Yep, they could have been brothers, but were from opposite ends of the county. Their buck did not have any bullet holes either. The deer was wet, and had not a mark on him, when they were having him unloaded they told us the story of how they got this fine buck. They were in a rowboat in a large mill pond in our county, I won't say which mill pond, fishing early that morning. Their deer was sighted a lot at night like ours, but no one got a shot at him.
While out in the pond that morning, they heard a pack of dogs were on the scent of the buck, and running him, so the buck jumped in the pond, which covered close to two hundred acres, to escape the dog pack. It was a long swim, and when the old couple saw him, he was swimming slowly and was tired after running so far and then swimming. They wanted that deer, they had no gun, but they improvised.

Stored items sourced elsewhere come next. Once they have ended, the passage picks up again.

(* ===== verification/Crc.v ===== *)
(** * CRC-32C (src/internal/encoding/crc.go)

    [hash/crc32]'s table and byte loop for the Castagnoli polynomial, and
    [CRC32C] with the seed and final complement Ceph uses. *)

From stdpp Require Import base gmap list numbers strings.
From coqutil Require Import Byte Word.LittleEndianList.
From S2P Require Import Prelude.

Open Scope Z_scope.

Definition castagnoli : Z := 0x82f63b78.

(** One bit of the reflected polynomial division. *)
Definition crc_bit (poly crc : Z) : Z :=
  if Z.land crc 1 =? 1 then Z.lxor (Z.shiftr crc 1) poly else Z.shiftr crc 1.

Definition makeTable (poly : Z) : list Z :=
  (fun i => Nat.iter 8 (crc_bit poly) (Z.of_nat i)) <$> seq 0 256.

Definition castagnoliTable : list Z := Eval vm_compute in makeTable castagnoli.

Definition not32 (x : Z) : Z := Z.lxor x (2 ^ 32 - 1).

Definition crc_step (tab : list Z) (crc : Z) (b : Byte.byte) : Z :=
  Z.lxor (nth (Z.to_nat (Z.lxor (Z.land crc 0xff) (byte.unsigned b))) tab 0) (Z.shiftr crc 8).

Definition crc32_Update (crc : Z) (tab : list Z) (p : bytes) : Z :=
  not32 (foldl (crc_step tab) (not32 crc) p).

Definition CRC32C (seed : Z) (payload : bytes) : Z :=
  not32 (crc32_Update (not32 seed) castagnoliTable payload).

Example CRC32C_check :
  CRC32C 0xffffffff (byte.of_Z <$> [49;50;51;52;53;54;55;56;57]) = not32 0xE3069283.
Proof. vm_compute. reflexivity. Qed.

(** ** Lemmas *)

Lemma lxor_cancel_l a b c : Z.lxor a b = Z.lxor a c -> b = c.
Proof.
  intros H. apply (f_equal (Z.lxor a)) in H.
  by rewrite <- !Z.lxor_assoc, Z.lxor_nilpotent, !Z.lxor_0_l in H.
Qed.

Lemma not32_involutive x : not32 (not32 x) = x.
Proof. unfold not32. by rewrite Z.lxor_assoc, Z.lxor_nilpotent, Z.lxor_0_r. Qed.

(** The two complements cancel: [CRC32C] is the plain table loop. *)
Lemma CRC32C_loop seed payload :
  CRC32C seed payload = foldl (crc_step castagnoliTable) seed payload.
Proof. unfold CRC32C, crc32_Update. by rewrite !not32_involutive. Qed.

Definition u32_entry (tab : list Z) : bool :=
  forallb (fun t => (0 <=? t) && (t <? 2 ^ 32)) tab.

Lemma table_u32 i : inU 32 (nth i castagnoliTable 0).
Proof.
  assert (u32_entry castagnoliTable = true) as H by (vm_compute; reflexivity).
  destruct (nth_in_or_default i castagnoliTable 0) as [Hi| ->]; [|unfold inU; lia].
  unfold u32_entry in H. rewrite forallb_forall in H. specialize (H _ Hi).
  apply andb_true_iff in H as [? ?]. unfold inU. lia.
Qed.

(** The high bytes of the table are a permutation of the byte values. *)
Lemma table_high_inj i j : (i < 256)%nat -> (j < 256)%nat ->
  Z.shiftr (nth i castagnoliTable 0) 24 = Z.shiftr (nth j castagnoliTable 0) 24 -> i = j.
Proof.
  intros Hi Hj E.
  assert (NoDup ((fun t => Z.shiftr t 24) <$> castagnoliTable)) as ND.
  { apply (bool_decide_eq_true_1 _). vm_compute. reflexivity. }
  assert (forall k, (k < 256)%nat ->
    ((fun t => Z.shiftr t 24) <$> castagnoliTable) !! k = Some (Z.shiftr (nth k castagnoliTable 0) 24)) as L.
  { intros k Hk. rewrite list_lookup_fmap.
    destruct (lookup_lt_is_Some_2 castagnoliTable k) as [t Ht]; [exact Hk|].
    rewrite Ht. cbn [fmap option_fmap option_map]. by rewrite (nth_lookup_Some _ _ _ _ Ht). }
  eapply NoDup_lookup; [exact ND|by apply L|]. rewrite E. by apply L.
Qed.

Definition crc_index (crc : Z) (b : Byte.byte) : Z :=
  Z.lxor (Z.land crc 0xff) (byte.unsigned b).

Lemma crc_index_range crc b : inU 8 (crc_index crc b).
Proof. apply inU_lxor; [lia|apply inU_land_r; [lia|]|apply byte_inU]. unfold inU. lia. Qed.

Lemma crc_step_u32 crc b : inU 32 crc -> inU 32 (crc_step castagnoliTable crc b).
Proof.
  intros Hc. apply inU_lxor; [lia|apply table_u32|].
  apply inU_shiftr; [lia| |lia]. apply (inU_le 32); [lia..|done].
Qed.

(** The table index and the high bits of the state can be read off the next
    state. *)
Lemma crc_step_inv c1 b1 c2 b2 : inU 32 c1 -> inU 32 c2 ->
  crc_step castagnoliTable c1 b1 = crc_step castagnoliTable c2 b2 ->
  crc_index c1 b1 = crc_index c2 b2 /\ Z.shiftr c1 8 = Z.shiftr c2 8.
Proof.
  intros H1 H2 E. unfold crc_step in E. fold (crc_index c1 b1) (crc_index c2 b2) in E.
  assert (forall c, inU 32 c -> Z.shiftr (Z.shiftr c 8) 24 = 0) as S.
  { intros c Hc. rewrite Z.shiftr_shiftr by lia. rewrite Z.shiftr_div_pow2 by lia.
    apply Z.div_small. exact Hc. }
  assert (crc_index c1 b1 = crc_index c2 b2) as I.
  { pose proof (f_equal (fun z => Z.shiftr z 24) E) as E24. cbn beta in E24.
    rewrite !Z.shiftr_lxor, !S, !Z.lxor_0_r in E24 by done.
    pose proof (crc_index_range c1 b1) as [? ?]. pose proof (crc_index_range c2 b2) as [? ?].
    apply table_high_inj in E24; lia. }
  rewrite I in E. apply lxor_cancel_l in E. done.
Qed.

Lemma crc_step_inj c1 c2 b : inU 32 c1 -> inU 32 c2 ->
  crc_step castagnoliTable c1 b = crc_step castagnoliTable c2 b -> c1 = c2.
Proof.
  intros H1 H2 E. destruct (crc_step_inv _ _ _ _ H1 H2 E) as [I S].
  unfold crc_index in I. rewrite !(Z.lxor_comm _ (byte.unsigned b)) in I.
  apply lxor_cancel_l in I. change 0xff with (Z.ones 8) in I.
  rewrite !Z.land_ones in I by lia. rewrite !Z.shiftr_div_pow2 in S by lia.
  rewrite (Z.div_mod c1 (2 ^ 8)), (Z.div_mod c2 (2 ^ 8)) by lia. congruence.
Qed.

Lemma crc_loop_u32 p crc : inU 32 crc -> inU 32 (foldl (crc_step castagnoliTable) crc p).
Proof. revert crc. induction p; intros; cbn; auto using crc_step_u32. Qed.

Lemma crc_loop_inj p c1 c2 : inU 32 c1 -> inU 32 c2 ->
  foldl (crc_step castagnoliTable) c1 p = foldl (crc_step castagnoliTable) c2 p -> c1 = c2.
Proof.
  revert c1 c2. induction p as [|b p IH]; intros c1 c2 H1 H2 E; cbn in E; [done|].
  apply IH in E; [|by apply crc_step_u32..]. by apply crc_step_inj in E.
Qed.

Lemma CRC32C_byte_inj seed pre b b' post : inU 32 seed ->
  CRC32C seed (pre ++ b :: post) = CRC32C seed (pre ++ b' :: post) -> b = b'.
Proof.
  intros Hs E. rewrite !CRC32C_loop, !foldl_app in E. cbn [foldl] in E.
  pose proof (crc_loop_u32 pre seed Hs) as Hp.
  apply crc_loop_inj in E; [|by apply crc_step_u32..].
  destruct (crc_step_inv _ _ _ _ Hp Hp E) as [I _]. apply lxor_cancel_l in I.
  by apply byte.unsigned_inj in I.
Qed.

Lemma CRC32C_u32 seed p : inU 32 seed -> inU 32 (CRC32C seed p).
Proof. rewrite CRC32C_loop. apply crc_loop_u32. Qed.

(** ** Properties *)

(** The checksum of a concatenation is the checksum of the second part
    seeded with the checksum of the first: the OSDMap decoder may skip over
    the four bytes of the embedded checksum by chaining two calls. *)
Theorem CRC32C_app seed a b : CRC32C seed (a ++ b) = CRC32C (CRC32C seed a) b.
Proof. by rewrite !CRC32C_loop, foldl_app. Qed.

(** C40. Corruption of one byte is always detected: two payloads that differ
    in exactly one byte have different checksums, whatever the seed. *)
Theorem CRC32C_detects_byte seed pre b b' post :
  inU 32 seed -> b <> b' ->
  CRC32C seed (pre ++ b :: post) <> CRC32C seed (pre ++ b' :: post).
Proof. intros Hs Hb E. by apply CRC32C_byte_inj in E. Qed.

Lemma CRC32C_detects_byte_witness :
  CRC32C 0 ([Byte.x01] ++ Byte.x02 :: [Byte.x03]) <> CRC32C 0 ([Byte.x01] ++ Byte.x82 :: [Byte.x03]).
Proof. apply CRC32C_detects_byte; [unfold inU; lia|discriminate]. Defined.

They rowed over to the buck, tied the anchor rope around his antlers and he drowned. This was a long, long time ago, so please don't get bogged down in sympathy for the deer, he would be long dead by now anyway, so work with me here. The old folks had to call some younger guys to get the buck out of the water and load him in their truck. They asked our friend to save his antlers for them and they would pick them up when they picked up the meat later in the week.
They did not want the head or cape, because of the expense of having a taxidermist mount it. They wanted the deer for food. We got the head and cape from their buck, took it home, got the antlers from our buck, and Tommy had a taxidermist put our buck's antlers, on the head of the deer that had drowned, yes they can do that and you cannot tell it was not the mount's natural antlers. Tommy has on his wall, and everyone who ever saw it said, "that's a nice buck, who shot it?"
He would always say, "it's a long story." He was the deer made from two bucks that no one ever did shoot. Bless you all for coming by, I pray we see you back here tomorrow.